PHF2 demethylated Runx2 and promoted the binding of Runx2 to DNA. (A) A schematic representation of OCN promoter and segments amplified by PCR. (B) C2C12 stable cell lines were incubated with BMP2 for 12 days, and PHF2 was immunoblotted. (C, D) ChIP for the binding of Runx2 or PHF2 to OCN promoter. C2C12 stable cell lines were incubated with BMP2 for 12 days. Chromatin was cross-linked and immunoprecipitated using anti-Runx2 (C) or anti-PHF2 (D).

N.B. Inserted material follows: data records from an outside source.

Lemma chunks_full_count fuel : forall k l cs,
  1 <= k -> chunks fuel k l = Some cs ->
  length l / k <= length (filter (fun c => length c = k) cs).
Proof.
  induction fuel as [|fuel IH]; intros k [|t l] cs Hk H; cbn in H; simplify_eq.
  - cbn. rewrite Nat.div_small by lia. lia.
  - cbn. rewrite Nat.div_small by lia. lia.
  - destruct (chunks fuel k (drop k (t :: l))) as [cs'|] eqn:E; cbn in H; simplify_eq.
    pose proof (IH k _ cs' Hk E) as Hle. rewrite length_drop in Hle.
    set (n := length (t :: l)) in *.
    destruct (decide (k <= n)).
    + rewrite filter_cons_True by (rewrite length_take; fold n; lia).
      cbn [length]. replace n with (n - k + 1 * k) at 1 by lia.
      rewrite Nat.div_add by lia. lia.
    + rewrite Nat.div_small by lia. lia.
Qed.

(** X6: with [P >= 1] participants and [N] teams, [segment_teams] returns
    the quotient of [N] by [P], rounded up, many segments. *)
Theorem segment_teams_count self st ps ts fuel :
  heap st !! participants self = Some ps ->
  heap st !! teams self = Some ts ->
  1 <= length ps ->
  length ts <= fuel ->
  exists ls st',
    segment_teams fuel self st = Ok ls st'
    /\ length ls = (length ts + length ps - 1) / length ps.
Proof.
  intros Hp Ht HP Hfuel.
  destruct (chunks_tiles fuel (length ps `min` length ts) ts) as (cs & Hcs & _); [|done|].
  { intros H. destruct ts; [done|]. cbn [length]. lia. }
  pose proof (segment_loop_run fuel self [] (teams self) st ps ts ts Hp Ht Ht) as H.
  rewrite Hcs in H. destruct H as (ls & st' & Hrun & _ & _ & _ & Hls & _).
  exists ls, st'. split; [done|]. rewrite (Forall2_length _ _ _ Hls).
  destruct ts as [|t ts].
  - assert (cs = []) as -> by (destruct fuel; cbn in Hcs; congruence).
    cbn. symmetry. apply Nat.div_small. lia.
  - assert (1 <= length ps `min` length (t :: ts)) as Hk by (cbn [length]; lia).
    rewrite (chunks_count _ _ _ _ Hk Hcs). clear Hk.
    set (n := length (t :: ts)) in *. assert (1 <= n) by (subst n; cbn; lia).
    destruct (decide (length ps <= n)).
    + by replace (length ps `min` n) with (length ps) by lia.
    + replace (length ps `min` n) with n by lia.
      replace (n + n - 1) with (n - 1 + 1 * n) by lia.
      replace (n + length ps - 1) with (n - 1 + 1 * length ps) by lia.
      rewrite !Nat.div_add, !Nat.div_small by lia. done.
Qed.

Lemma segment_teams_count_witness :
  exists ls st',
    segment_teams 7 (mkSweepstake 0 1 [] [])
      (init_state (fun _ => 0) ["A"; "B"; "C"] ["T1"; "T2"; "T3"; "T4"; "T5"; "T6"; "T7"])
    = Ok ls st'
    /\ length ls = (7 + 3 - 1) / 3.
Proof.
  apply (segment_teams_count (mkSweepstake 0 1 [] []) _ ["A"; "B"; "C"]
           ["T1"; "T2"; "T3"; "T4"; "T5"; "T6"; "T7"] 7);
    [reflexivity | reflexivity | cbn; lia | cbn; lia].
Defined.

(** X7: whenever [segment_teams] returns, the segments are new lists, pairwise
    distinct objects; no list that existed is changed, and nothing is drawn. *)
Theorem segment_teams_allocates_only fuel self st ps ts ls st' :
  heap st !! participants self = Some ps ->
  heap st !! teams self = Some ts ->
  segment_teams fuel self st = Ok ls st' ->
  NoDup ls
  /\ Forall (fun l => heap st !! l = None /\ is_Some (heap st' !! l)) ls
  /\ (forall l v, heap st !! l = Some v -> heap st' !! l = Some v)
  /\ draws st' = draws st
  /\ tape st' = tape st.
Proof.
  intros Hp Ht Hrun. unfold segment_teams in Hrun.
  pose proof (segment_loop_run fuel self [] (teams self) st ps ts ts Hp Ht Ht) as H.
  destruct (chunks fuel _ ts) as [cs|]; [|congruence].
  destruct H as (ls0 & st0 & Hrun0 & Htape & Hdraws & Hpre & Hls & Hge & Hnd).
  rewrite Hrun0 in Hrun. injection Hrun as <- <-. cbn [app].
  split_and!; try done.
  - apply Forall_forall. intros l Hl. split.
    + rewrite Forall_forall in Hge. apply lookup_ge_None_2. by apply Hge.
    + destruct (list_elem_of_lookup_1 _ _ Hl) as [i Hi].
      destruct (Forall2_lookup_l _ _ _ _ _ Hls Hi) as (c & _ & Hc). by eexists.
  - intros l v Hl. by eapply prefix_lookup_Some.
Qed.

Lemma segment_teams_allocates_only_witness :
  let st := init_state (fun _ => 0) ["A"; "B"] ["T1"; "T2"; "T3"] in
  let st' := mkState [["A"; "B"]; ["T1"; "T2"; "T3"]; ["T1"; "T2"]; ["T3"]; ["T3"]; []]
               (fun _ => 0) 0 in
  NoDup [2; 4]
  /\ Forall (fun l => heap st !! l = None /\ is_Some (heap st' !! l)) [2; 4]
  /\ (forall l v, heap st !! l = Some v -> heap st' !! l = Some v)
  /\ draws st' = draws st
  /\ tape st' = tape st.
Proof.
  apply (segment_teams_allocates_only 3 (mkSweepstake 0 1 [] []) _ ["A"; "B"]
           ["T1"; "T2"; "T3"]); reflexivity.
Defined.

(** * More on the assignment *)

(** Construction followed by [assign_teams], with what both leave behind. *)
Lemma constructed_run fuel lp lt st ps ts :
  heap st !! lp = Some ps ->
  heap st !! lt = Some ts ->
  (ts ≠ [] -> 1 <= length ps) ->
  length ts <= fuel ->
  exists self st1 cs st2 chosens,
    post_init fuel lp lt st = Ok self st1
    /\ chunks fuel (length ps `min` length ts) ts = Some cs
    /\ concat cs = ts
    /\ keys (assignments self) = first_seen ps
    /\ wf self st1
    /\ heap st1 !! participants self = Some ps
    /\ Forall2 (fun l c => heap st1 !! l = Some c) (segmented_teams self) cs
    /\ (forall l, l ∈ (assignments self).*2 -> heap st1 !! l = Some [])
    /\ tape st1 = tape st /\ draws st1 = draws st
    /\ assign_teams self st1 = Ok tt st2
    /\ tape st2 = tape st /\ draws st2 = draws st + length ts
    /\ Forall2 (fun ch c => length ch = length c /\ ch ⊆+ ps) chosens cs
    /\ (forall l, l < length (heap st1) -> l ∉ (assignments self).*2 ->
          heap st2 !! l = heap st1 !! l)
    /\ (forall k l, dict_lookup (assignments self) k = Some l ->
          heap st2 !! l = Some (concat (zip_with (received k) chosens cs)))
    /\ wf self st2.
Proof.
  intros Hp Ht HP Hfuel.
  destruct (construction fuel lp lt st ps ts Hp Ht HP Hfuel) as
    (self & st1 & cs & Hrun & Hcs & Hlp & Hlt & Htape & Hdraws & Hp1 & Ht1 & Hsegs
     & Hkeys & Hempty & Hwf).
  destruct (chunks_tiles fuel (length ps `min` length ts) ts) as (cs' & Hcs' & Hcat & _); [|done|].
  { intros H. specialize (HP H). destruct ts; [done|]. cbn [length]. lia. }
  assert (cs' = cs) as -> by congruence.
  rewrite <- Hlp in Hp1.
  assert (Hlens : Forall (fun c => length c <= length ps) cs).
  { eapply Forall_impl; [by eapply chunks_length_le|]. cbn. intros; lia. }
  assert (Hout : Forall (fun l => l ∉ (assignments self).*2) (segmented_teams self)).
  { apply Forall_forall. intros l Hl Hin. by destruct (wf_apart _ _ Hwf _ Hin) as (_ & _ & ?). }
  destruct (assign_segments_run self ps _ cs st1 Hwf Hp1 Hsegs Hout Hlens)
    as (st2 & chosens & Hrun2 & Htape2 & Hdraws2 & Hchs & _ & Hframe & Hrecv & _ & Hwf2).
  assert (Hd : draws st2 = draws st + length ts) by (rewrite Hdraws2, Hcat; lia).
  assert (Hfinal : forall k l, dict_lookup (assignments self) k = Some l ->
            heap st2 !! l = Some (concat (zip_with (received k) chosens cs))).
  { intros k l Hl. apply (Hrecv k l []); [done|].
    by apply Hempty, (dict_lookup_value _ k). }
  exists self, st1, cs, st2, chosens. split_and!; try done; congruence.
Qed.

(** X8: on a well-formed object, a segment longer than the participants list
    makes [assign_from_segments] raise [IndexError]: the pool is empty when
    the turn of team number [P + 1] comes. *)
Theorem assign_from_segments_too_long self st ps segment seg :
  wf self st ->
  heap st !! participants self = Some ps ->
  heap st !! segment = Some seg ->
  segment ∉ (assignments self).*2 ->
  length ps < length seg ->
  assign_from_segments self segment st = Raise IndexError.
Proof.
  intros Hwf Hps Hseg _ Hlen. unfold assign_from_segments, list_copy.
  rewrite bind_run, (bind_Ok _ _ _ _ _ (load_run _ _ _ Hps)). unfold alloc.
  set (pool := length (heap st)). set (st1 := mkState _ _ _).
  assert (Hseg1 : heap st1 !! segment = Some seg) by by apply lookup_alloc_old.
  rewrite (bind_Ok _ _ _ _ _ (load_run _ _ _ Hseg1)).
  assert (Hpool : pool ∉ (assignments self).*2).
  { intros [old Hold%lookup_lt_Some]%(wf_alive _ _ Hwf). subst pool. lia. }
  rewrite <- (take_drop (length ps) seg).
  destruct (assign_loop_run self pool (take (length ps) seg) st1 ps (wf_nodup _ _ Hwf) Hpool)
    as (sta & chosen & v & Hrun & _ & _ & Hch & Hperm & Hv & _).
  - apply lookup_alloc_new.
  - rewrite length_take. lia.
  - intros p Hp. by eapply wf_keys.
  - intros l [old Hold]%(wf_alive _ _ Hwf). exists old. by apply lookup_alloc_old.
  - rewrite (for_each_app _ _ _ _ _ Hrun).
    assert (v = []) as ->.
    { apply Permutation_length in Hperm. rewrite length_app, Hch, length_take in Hperm.
      destruct v; [done|]. cbn in Hperm. lia. }
    destruct (drop (length ps) seg) as [|team post] eqn:E.
    { apply (f_equal length) in E. rewrite length_drop in E. cbn in E. lia. }
    cbn [for_each]. rewrite bind_run. unfold assign_team, random_choice.
    by rewrite bind_run, bind_run, (load_run _ _ _ Hv).
Qed.
Lemma filtered_per_round_narrow conf spec_obj nums s i j a b :
  filter_narrows -> (i <= j)%nat ->
  filtered_per_round conf spec_obj nums s !! i = Some a ->
  filtered_per_round conf spec_obj nums s !! j = Some b ->
  b ⊆+ a.
Proof.
  intros Hnarrow Hle Ha. revert b.
  induction Hle as [|j Hle IH]; intros b Hb.
  - rewrite Ha in Hb. by injection Hb as <-.
  - destruct (lookup_lt_is_Some_2
                (filtered_per_round conf spec_obj nums s) j) as [c Hc].
    { apply lookup_lt_Some in Hb. lia. }
    destruct (filtered_per_round_adjacent _ _ _ _ _ _ _ Hc Hb)
      as (h & fp & index & ->).
    etrans; [apply Hnarrow|]. by apply IH.
Qed.

(** X9: when the filter chain returns a part of its input and the weigher
    chain returns weighed hosts of its input, the host selected in a round
    belongs to the filtered list of that round and of every earlier round,
    and to the host list of the host manager: a host the filter chain has
    dropped is not selected later in the call. *)
Theorem selected_hosts_passed_the_filters conf w spec_obj :
  filter_narrows -> weigher_sound ->
  forall j x,
    selected_hosts (run_schedule conf w spec_obj).2 !! j = Some x ->
    obj x ∈ get_all_host_states (heap w)
    /\ forall i a,
         (i <= j)%nat ->
         filtered_lists conf w spec_obj !! i = Some a -> obj x ∈ a.
Proof.
  intros Hnarrow Hsound j x. unfold run_schedule, filtered_lists.
  destruct (schedule_loop_trace conf spec_obj
              (range (num_instances spec_obj)) (initial_state w spec_obj))
    as (new & Hsel & _ & _ & Hk & _).
  simpl in Hsel. rewrite Hsel. intros Hx.
  destruct (Hk j x Hx) as (b & Hb & _ & h & fp & Hin).
  apply Hsound in Hin.
  assert (forall i a,
             (i <= j)%nat ->
             filtered_per_round conf spec_obj (range (num_instances spec_obj))
               (initial_state w spec_obj) !! i = Some a ->
             obj x ∈ a) as Hall.
  { intros i a Hle Ha. eapply elem_of_submseteq; [exact Hin|].
    by eapply filtered_per_round_narrow. }
  split; [|exact Hall].
  destruct (lookup_lt_is_Some_2
              (filtered_per_round conf spec_obj
                 (range (num_instances spec_obj)) (initial_state w spec_obj))
              0%nat) as [a0 Ha0].
  { apply lookup_lt_Some in Hb. lia. }
  pose proof (Hall 0%nat a0 (Nat.le_0_l j) Ha0) as Hx0.
  apply filtered_per_round_head in Ha0 as [num ->].
  eapply elem_of_submseteq; [exact Hx0|]. apply Hnarrow.
Qed.

(** ** The filter properties across the rounds *)

Lemma schedule_loop_filter_properties conf spec_obj nums s
  (fp0 : FilterProperties) :
  fp_request_spec (filter_properties s) = fp_request_spec fp0
  /\ group_updated (filter_properties s) = group_updated fp0
  /\ group_hosts fp0 ⊆ group_hosts (filter_properties s)
  /\ (group_updated fp0 = false -> filter_properties s = fp0) ->
  let s' := (schedule_loop conf spec_obj nums s).2 in
  fp_request_spec (filter_properties s') = fp_request_spec fp0
  /\ group_updated (filter_properties s') = group_updated fp0
  /\ group_hosts fp0 ⊆ group_hosts (filter_properties s')
  /\ (group_updated fp0 = false -> filter_properties s' = fp0).
Proof.
  intros Hs s'. subst s'. revert nums s Hs.
  apply (schedule_loop_invariant
           (fun s =>
              fp_request_spec (filter_properties s) = fp_request_spec fp0
              /\ group_updated (filter_properties s) = group_updated fp0
              /\ group_hosts fp0 ⊆ group_hosts (filter_properties s)
              /\ (group_updated fp0 = false -> filter_properties s = fp0))).
  intros num s (Hspec & Hgu & Hsub & Hsame).
  pose proof (schedule_round_inv conf spec_obj num s) as Hinv.
  destruct (schedule_round conf spec_obj num s) as [s'|s'|e s']; simpl in *.
  - destruct Hinv as (x & _ & _ & ->). simpl. unfold add_group_host.
    destruct (group_updated (filter_properties s)) eqn:Hb; simpl.
    + split; [done|]. split; [by rewrite <- Hgu|]. split; [set_solver|].
      intros Hf. congruence.
    + split; [done|]. split; [congruence|]. split; done.
  - destruct Hinv as (_ & ->). auto.
  - destruct Hinv as (_ & _ & ->). auto.
Qed.

Lemma schedule_loop_group_hosts conf spec_obj nums s (h0 : Heap)
  (gh0 : gset string) :
  (forall st, host (consume_from_request st spec_obj) = host st) ->
  group_updated (filter_properties s) = true ->
  (forall r, host (ls_heap s r) = host (h0 r))
  /\ group_hosts (filter_properties s)
     = gh0 ∪ selected_names h0 (selected_hosts s) ->
  let s' := (schedule_loop conf spec_obj nums s).2 in
  group_hosts (filter_properties s')
  = gh0 ∪ selected_names h0 (selected_hosts s').
Proof.
  intros Hkeep Hgu Hs s'. subst s'.
  cut (group_updated
         (filter_properties (schedule_loop conf spec_obj nums s).2) = true
       /\ (forall r,
              host (ls_heap (schedule_loop conf spec_obj nums s).2 r)
              = host (h0 r))
       /\ group_hosts (filter_properties (schedule_loop conf spec_obj nums s).2)
          = gh0
            ∪ selected_names h0
                (selected_hosts (schedule_loop conf spec_obj nums s).2)).
  { by intros (_ & _ & H). }
  apply (schedule_loop_invariant
           (fun s =>
              group_updated (filter_properties s) = true
              /\ (forall r, host (ls_heap s r) = host (h0 r))
              /\ group_hosts (filter_properties s)
                 = gh0 ∪ selected_names h0 (selected_hosts s)));
    [|by destruct Hs].
  clear s Hgu Hs. intros num s (Hgu & Hhost & Hgh).
  pose proof (schedule_round_inv conf spec_obj num s) as Hinv.
  destruct (schedule_round conf spec_obj num s) as [s'|s'|e s']; simpl in *.
  - destruct Hinv as (x & _ & _ & ->). simpl.
    assert (forall r,
               host (heap_alter (fun hs => consume_from_request hs spec_obj)
                       (obj x) (ls_heap s) r) = host (h0 r)) as Hhost'.
    { intros r. unfold heap_alter. destruct (decide (r = obj x)); [|done].
      by rewrite Hkeep. }
    unfold add_group_host. rewrite Hgu. simpl.
    split; [done|]. split; [done|].
    rewrite Hhost', Hgh. unfold selected_names.
    rewrite fmap_app, list_to_set_app_L. simpl.
    rewrite (right_id_L ∅ (∪)), (comm_L (∪) {[ _ ]}).
    by rewrite (assoc_L (∪)).
  - destruct Hinv as (_ & ->). done.
  - destruct Hinv as (_ & _ & ->). done.
Qed.

(** X10: the loop never changes the request and the [group_updated] flag
    of the filter properties, and never removes a host from [group_hosts];
    for a request without instance group the filter properties stay as
    they were built; for a request with one, when [consume_from_request]
    keeps the [host] attribute, [group_hosts] ends as the hosts of the
    group together with the [host] of every selected host. *)
Theorem group_hosts_follow_selection conf w spec_obj :
  let s := (run_schedule conf w spec_obj).2 in
  let fp0 := to_legacy_filter_properties_dict spec_obj in
  fp_request_spec (filter_properties s) = spec_obj
  /\ group_updated (filter_properties s) = group_updated fp0
  /\ group_hosts fp0 ⊆ group_hosts (filter_properties s)
  /\ (instance_group spec_obj = None -> filter_properties s = fp0)
  /\ (forall hs,
        instance_group spec_obj = Some hs ->
        (forall st, host (consume_from_request st spec_obj) = host st) ->
        group_hosts (filter_properties s)
        = hs ∪ selected_names (heap w) (selected_hosts s)).
Proof.
  intros s fp0. subst s. unfold run_schedule.
  destruct (schedule_loop_filter_properties conf spec_obj
              (range (num_instances spec_obj)) (initial_state w spec_obj) fp0)
    as (Hspec & Hgu & Hsub & Hsame); [done|].
  assert (fp_request_spec fp0 = spec_obj) as Hfp0
    by (subst fp0; unfold to_legacy_filter_properties_dict;
        by destruct (instance_group spec_obj)).
  split; [by rewrite Hspec|]. split; [done|]. split; [done|]. split.
  - intros Hnone. apply Hsame. subst fp0.
    unfold to_legacy_filter_properties_dict. by rewrite Hnone.
  - intros hs Hsome Hkeep.
    apply (schedule_loop_group_hosts conf spec_obj _ _ (heap w) hs Hkeep);
      simpl; unfold to_legacy_filter_properties_dict; rewrite Hsome; simpl;
      [done|].
    split; [done|]. unfold selected_names. simpl.
    by rewrite (right_id_L ∅ (∪)).
Qed.

(** ** The exception of the pick *)

(** X11: when [select_destinations] raises [IndexError], the host states
    are left as the rounds before the failing pick made them: every host
    selected so far has been consumed from, nothing is given back, and no
    [updated] marker is cleared. *)
Theorem index_error_leaves_consumption conf w spec_obj w2 :
  select_destinations conf w spec_obj = (Raises IndexError, w2) ->
  let s :=
    (run_schedule conf
       (notify "scheduler.select_destinations.start" spec_obj w)
       spec_obj).2 in
  forall r,
    heap w2 r
    = Nat.iter (times_selected r (selected_hosts s))
        (fun hs => consume_from_request hs spec_obj) (heap w r).
Proof.
  intros Hsel s r.
  pose proof (schedule_loop_consumed conf spec_obj
                (range (num_instances spec_obj))
                (initial_state
                   (notify "scheduler.select_destinations.start" spec_obj w)
                   spec_obj) (heap w) (fun _ => eq_refl) r) as Hr.
  fold (run_schedule conf
          (notify "scheduler.select_destinations.start" spec_obj w) spec_obj)
    in Hr.
  fold s in Hr. rewrite <- Hr. clear Hr.
  revert Hsel. unfold select_destinations. rewrite _schedule_run. simpl.
  fold s. destruct (run_schedule conf _ spec_obj).1.
  - by intros [= _ <-].
  - by destruct (Z.of_nat _ <? num_instances spec_obj).
Qed.

End Coverage.

(** ** The further properties on the fleet *)

Lemma capacity_weigher_sound : weigher_sound (HM := capacity_manager).
Proof.
  intros h l fp x. simpl. intros Hx.
  apply list_elem_of_fmap in Hx as (r & -> & Hr). done.
Qed.

(** A batch of five on the fleet: the first host was selected once and
    consumed from once. *)
Lemma consumed_once_per_selection_witness :
  let run :=
    _schedule (RS := lcg) (HM := capacity_manager) (CO := debit) (mkConfig 1)
      (fleet_world 7) (batch 5) in
  let selected :=
    [mkWeighedHost 0%nat 0; mkWeighedHost 1%nat 0; mkWeighedHost 2%nat 0] in
  run = (Returns selected, run.2)
  /\ heap run.2 0%nat
     = Nat.iter (times_selected 0%nat selected)
         (fun hs => consume_from_request (Consumption := debit) hs (batch 5))
         (heap (fleet_world 7) 0%nat).
Proof.
  intros run selected.
  assert (run = (Returns selected, run.2)) as Hrun
    by (apply injective_projections; reflexivity).
  split; [exact Hrun|].
  exact (proj2 (proj2 (consumed_once_per_selection
                         (RS := lcg) (HM := capacity_manager) (CO := debit)
                         (mkConfig 1) (fleet_world 7) (batch 5)))
           selected run.2 0%nat Hrun).
Defined.

(** A batch of five on the three hosts of the fleet fails with the fixed
    message and keeps what the three rounds consumed. *)
Lemma no_valid_host_keeps_consumption_witness :
  let out :=
    select_destinations (RS := lcg) (HM := capacity_manager) (CO := debit)
      (mkConfig 1) (fleet_world 7) (batch 5) in
  let reason := "There are not enough hosts available." in
  out = (Raises (NoValidHost reason), out.2)
  /\ reason = "There are not enough hosts available."
  /\ exists selected w1,
       _schedule (RS := lcg) (HM := capacity_manager) (CO := debit)
         (mkConfig 1)
         (notify "scheduler.select_destinations.start" (batch 5)
            (fleet_world 7)) (batch 5)
       = (Returns selected, w1)
       /\ Z.of_nat (length selected) < num_instances (batch 5)
       /\ (forall r,
             heap out.2 r
             = if decide (r ∈ obj <$> selected)
               then set_updated None (heap w1 r) else heap w1 r)
       /\ (forall r, capacity (heap out.2 r) = capacity (heap w1 r))
       /\ rng out.2 = rng w1.
Proof.
  intros out reason.
  assert (out = (Raises (NoValidHost reason), out.2)) as Hout
    by (apply injective_projections; reflexivity).
  split; [exact Hout|].
  exact (no_valid_host_keeps_consumption
           (RS := lcg) (HM := capacity_manager) (CO := debit)
           (mkConfig 1) (fleet_world 7) (batch 5) reason out.2 Hout).
Defined.

(** The debit of a flavor of one unit never raises the capacity. *)
Lemma capacity_never_increases_witness :
  (forall hs,
      capacity (consume_from_request (Consumption := debit) hs (batch 5))
      <= capacity hs)
  /\ forall r,
       capacity
         (heap (select_destinations (RS := lcg) (HM := capacity_manager)
                  (CO := debit) (mkConfig 1) (fleet_world 7) (batch 5)).2 r)
       <= capacity (heap (fleet_world 7) r).
Proof.
  assert (forall hs,
             capacity (consume_from_request (Consumption := debit) hs (batch 5))
             <= capacity hs) as Hf
    by (intros hs; simpl; lia).
  split; [exact Hf|].
  exact (capacity_never_increases
           (RS := lcg) (HM := capacity_manager) (CO := debit)
           (mkConfig 1) (fleet_world 7) (batch 5) Hf).
Defined.

(** Three weighed hosts and a configured size of 2: the draw is below 2
    and the pick is the host at the drawn index. *)
Lemma pick_is_the_drawn_index_witness :
  let wh :=
    [mkWeighedHost 0%nat 0; mkWeighedHost 1%nat 0; mkWeighedHost 2%nat 0] in
  wh <> []
  /\ exists x,
       wh !! (randbelow (RandomSource := lcg) 7%nat 2).1 = Some x
       /\ choose_host (RS := lcg) (mkConfig 2) 7%nat wh
          = (Returns x, (randbelow (RandomSource := lcg) 7%nat 2).2).
Proof.
  intros wh. assert (wh <> []) as Hne by done.
  split; [exact Hne|].
  exact (proj2 (proj2 (pick_is_the_drawn_index (RS := lcg)
                         (mkConfig 2) 7%nat wh Hne))).
Defined.
(** [s.split('\n')] *)
Fixpoint split_lines_aux (cur : string) (s : string) : list string :=
  match s with
  | EmptyString => [PyStr.rev cur]
  | String c s' =>
      if (nat_of_ascii c =? 10)%nat
      then PyStr.rev cur :: split_lines_aux "" s'
      else split_lines_aux (String c cur) s'
  end.

Definition split_lines (s : string) : list string := split_lines_aux "" s.

End JsStr.

(** ** DocumentManager.jsx *)

Module DocumentManager.
Import JsStr.

(** A [File] of the file input, as far as the component reads it. *)
Record File : Type := mkFile {
  name : string;
  type : string;
  size : Z
}.

Record Document : Type := mkDocument {
  doc_id : string;
  filename : string;
  upload_date : string;
  chunk_count : Z
}.

(** The [useState] cells of the component. *)
Record State : Type := mkState {
  documents : list Document;
  loading : bool;
  uploading : bool;
  error : string;
  success : string;
  selectedFile : option File
}.

Definition setError (msg : string) (st : State) : State :=
  mkState (documents st) (loading st) (uploading st) msg (success st)
          (selectedFile st).

Definition setSelectedFile (f : option File) (st : State) : State :=
  mkState (documents st) (loading st) (uploading st) (error st) (success st) f.

Definition validTypes : list string :=
  ["application/pdf";
   "text/plain";
   "application/vnd.openxmlformats-officedocument.wordprocessingml.document"].

(** [validTypes.includes(t)] *)
Definition includes (l : list string) (t : string) : bool :=
  existsb (String.eqb t) l.

Definition invalid_type_message : string :=
  "Invalid file type. Please upload PDF, TXT, or DOCX files.".

Definition too_large_message : string :=
  "File too large. Maximum size is 50MB.".

(** [handleFileSelect(e)], with [e.target.files[0]] as [chosen]: [None]
    when the list of files is empty. *)
Definition handleFileSelect (chosen : option File) (st : State) : State :=
  match chosen with
  | None => st
  | Some file =>
      if negb (includes validTypes (type file))
         && negb (endsWith (name file) ".txt")
      then setError invalid_type_message st
      else if (52428800 <? size file)%Z
      then setError too_large_message st
      else setError "" (setSelectedFile (Some file) st)
  end.

(** The two checks of the claim: an accepted type (or a [.txt] name) and a
    size of at most 50MB. *)
Definition type_ok (file : File) : Prop :=
  type file ∈ validTypes \/ exists stem : string, name file = stem ++ ".txt".

Definition size_ok (file : File) : Prop := (size file <= 52428800)%Z.

End DocumentManager.

(** ** Chat.jsx *)

Module Chat.
Import JsStr.

Record Message : Type := mkMessage {
  role : string;
  content : string
}.

(** The [useState] cells of the component ([file] holds no more than
    whether a file is set). *)
Record State : Type := mkState {
  query : string;
  messages : list Message;
  loading : bool;
  file : option string;
  uploading : bool
}.

(** What a call does to the outside: the default action of the event is
    prevented, a request is sent. *)
Inductive Effect : Type :=
| PreventDefault
| Fetch (url : string) (token : string) (body_query : string).

(** A parsed [data: ] line of the response stream. *)
Record Data : Type := mkData {
  data_type : string;
  data_content : string
}.

Definition setMessages (f : list Message -> list Message) (st : State)
  : State :=
  mkState (query st) (f (messages st)) (loading st) (file st) (uploading st).

Definition setQuery (q : string) (st : State) : State :=
  mkState q (messages st) (loading st) (file st) (uploading st).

Precipitated DNAs were amplified and quantified by real-time PCR. The results (mean ± SD, n = 3 or more) are expressed as percentages of the input level. (E) The levels of dimethylated H3K4, H3K9, H3K27, H3K36, and H3 were analyzed by immunoblotting in C2C12 stable cell lines. (F) ChIP was performed six times with anti-H3K9me2 antibody in C2C12 stable cell lines. ^* and n.s. denote P < 0.05 and non-significant, respectively. (G) C2C12 stable cell lines or primary osteoblasts, which had been transfected with control or PHF2 siRNA, were treated with BMP2 for 24 h. Lysyl-methylated Runx2 was precipitated using anti-methylated lysine (Lys-me), and precipitated Runx2 was immunoblotted. (H) Comparisons of Runx2 sequences among human, mouse, dolphin, and bat. (I) C2C12 stable cell lines transfected with the F/S-R2 or F/S-R2 (K245A) plasmid were subjected to immunoprecipitation with anti-Lys-me, and the precipitated F/S-R2 peptides were immunoblotted. (J) C2C12 cells were co-transfected with Myc-Runx2 (or its K245R mutant), OG2 promoter-luciferase reporter, Flag-PHF2, and β-gal plasmids. The results indicate the mean ± SD (n = 4). (K) ChIP was performed to identify the binding of Myc-Runx2 and Myc-Runx2 (K245R) to OCN promoter. Transfected C2C12 cells were incubated with BMP2 for 48 h. ChIP was done with anti-Myc, and the precipitated DNA fragments were analyzed by real-time PCR. The results (mean ± SD, n = 3) are expressed as percentages of the input level. ^* denotes P < 0.05.